### Exercise objective:
What lines of the data include the string "option"? Copy them all.
═════ Data in this exercise
(* ===== verification/Policy.v ===== *)
(** * Policy: bucket grants as an IAM policy

    [internal/clients/rgwiam/policy.go]: the merged inline policy a user's grants
    render to, the comparison of two policies and the level a policy gives on a
    bucket; the pure parts of [sigv4.go]. A policy document is the JSON value its
    text parses to ([None]: not JSON). When a key repeats the last one counts. *)

From S2P Require Import Prelude Errors Timeweb.

Definition LevelRead : string := "read".
Definition LevelReadWrite : string := "read-write".
Definition LevelAdmin : string := "admin".
Definition policyVersion : string := "2012-10-17".

Record Grant := { g_Bucket : string; g_Level : string }.

Record statement := {
  st_Sid : string;
  st_Effect : string;
  st_Action : list string;
  st_Resource : list string }.

Record policyDoc := { pd_Version : string; pd_Statement : list statement }.

(** ** JSON *)

(** [flexStrings.UnmarshalJSON]: a string, null (read as ""), or an array of
    strings. *)
Fixpoint json_strings (l : list json) : option (list string) :=
  match l with
  | [] => Some []
  | JStr s :: l' => cons s <$> json_strings l'
  | JNull :: l' => cons "" <$> json_strings l'
  | _ => None
  end.

Definition flexStrings_unmarshal (v : json) : option (list string) :=
  match v with
  | JStr s => Some [s]
  | JNull => Some [""]
  | JArr l => json_strings l
  | _ => None
  end.

Definition flexStrings_marshal (l : list string) : json := JArr (map JStr l).

Definition zero_statement : statement := {| st_Sid := ""; st_Effect := ""; st_Action := []; st_Resource := [] |}.

(** A string field: null leaves it, any other type is an error. *)
Definition string_field (old : string) (v : json) : option string :=
  match v with JStr s => Some s | JNull => Some old | _ => None end.

Definition set_statement_field (s : statement) (k : string) (v : json) : option statement :=
  if equal_fold k "sid" then
    x ← string_field (st_Sid s) v;
    Some {| st_Sid := x; st_Effect := st_Effect s; st_Action := st_Action s; st_Resource := st_Resource s |}
  else if equal_fold k "effect" then
    x ← string_field (st_Effect s) v;
    Some {| st_Sid := st_Sid s; st_Effect := x; st_Action := st_Action s; st_Resource := st_Resource s |}
  else if equal_fold k "action" then
    x ← flexStrings_unmarshal v;
    Some {| st_Sid := st_Sid s; st_Effect := st_Effect s; st_Action := x; st_Resource := st_Resource s |}
  else if equal_fold k "resource" then
    x ← flexStrings_unmarshal v;
    Some {| st_Sid := st_Sid s; st_Effect := st_Effect s; st_Action := st_Action s; st_Resource := x |}
  else Some s.

Fixpoint set_statement_fields (s : statement) (fs : list (string * json)) : option statement :=
  match fs with
  | [] => Some s
  | (k, v) :: fs' => s' ← set_statement_field s k v; set_statement_fields s' fs'
  end.

Definition statement_unmarshal (v : json) : option statement :=
  match v with
  | JObj fs => set_statement_fields zero_statement fs
  | JNull => Some zero_statement
  | _ => None
  end.

Fixpoint statements_unmarshal (l : list json) : option (list statement) :=
  match l with
  | [] => Some []
  | v :: l' => s ← statement_unmarshal v; cons s <$> statements_unmarshal l'
  end.

Definition set_doc_field (d : policyDoc) (k : string) (v : json) : option policyDoc :=
  if equal_fold k "version" then
    x ← string_field (pd_Version d) v;
    Some {| pd_Version := x; pd_Statement := pd_Statement d |}
  else if equal_fold k "statement" then
    match v with
    | JArr l => x ← statements_unmarshal l; Some {| pd_Version := pd_Version d; pd_Statement := x |}
    | JNull => Some {| pd_Version := pd_Version d; pd_Statement := [] |}
    | _ => None
    end
  else Some d.

Fixpoint set_doc_fields (d : policyDoc) (fs : list (string * json)) : option policyDoc :=
  match fs with
  | [] => Some d
  | (k, v) :: fs' => d' ← set_doc_field d k v; set_doc_fields d' fs'
  end.

(** [json.Unmarshal([]byte(doc), &p)] for a [policyDoc]. *)
Definition policy_unmarshal (doc : option json) : option policyDoc :=
  match doc with
  | Some (JObj fs) => set_doc_fields {| pd_Version := ""; pd_Statement := [] |} fs
  | Some JNull => Some {| pd_Version := ""; pd_Statement := [] |}
  | _ => None
  end.

(** [json.Marshal]: an empty Sid is omitted. *)
Definition statement_marshal (s : statement) : json :=
  JObj ((if bool_decide (st_Sid s = "") then [] else [("Sid", JStr (st_Sid s))]) ++
        [("Effect", JStr (st_Effect s)); ("Action", flexStrings_marshal (st_Action s));
         ("Resource", flexStrings_marshal (st_Resource s))]).

Definition policy_marshal (d : policyDoc) : json :=
  JObj [("Version", JStr (pd_Version d)); ("Statement", JArr (map statement_marshal (pd_Statement d)))].

(** ** Rendering *)

Definition arn (bucket : string) : string := "arn:aws:s3:::" +:+ bucket.
Definition arnObjects (bucket : string) : string := "arn:aws:s3:::" +:+ bucket +:+ "/*".

Definition read_actions : list string := ["s3:Get*"; "s3:List*"].

Definition writes_objects (level : string) : bool :=
  bool_decide (level = LevelReadWrite) || bool_decide (level = LevelAdmin).

Definition objectActions (level : string) : list string :=
  if writes_objects level then ["s3:*"] else read_actions.

Definition bucketActions (level : string) : list string :=
  if bool_decide (level = LevelAdmin) then ["s3:*"] else read_actions.

Definition base_statement : statement :=
  {| st_Sid := "IamListAllMyBuckets"; st_Effect := "Allow"; st_Action := ["s3:ListAllMyBuckets"];
     st_Resource := ["*"] |}.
══════════
### Answer to the exercise:
Fixpoint json_strings (l : list json) : option (list string) :=
Definition flexStrings_unmarshal (v : json) : option (list string) :=
Definition string_field (old : string) (v : json) : option string :=
Definition set_statement_field (s : statement) (k : string) (v : json) : option statement :=
Fixpoint set_statement_fields (s : statement) (fs : list (string * json)) : option statement :=
Definition statement_unmarshal (v : json) : option statement :=
Fixpoint statements_unmarshal (l : list json) : option (list statement) :=
Definition set_doc_field (d : policyDoc) (k : string) (v : json) : option policyDoc :=
Fixpoint set_doc_fields (d : policyDoc) (fs : list (string * json)) : option policyDoc :=
Definition policy_unmarshal (doc : option json) : option policyDoc :=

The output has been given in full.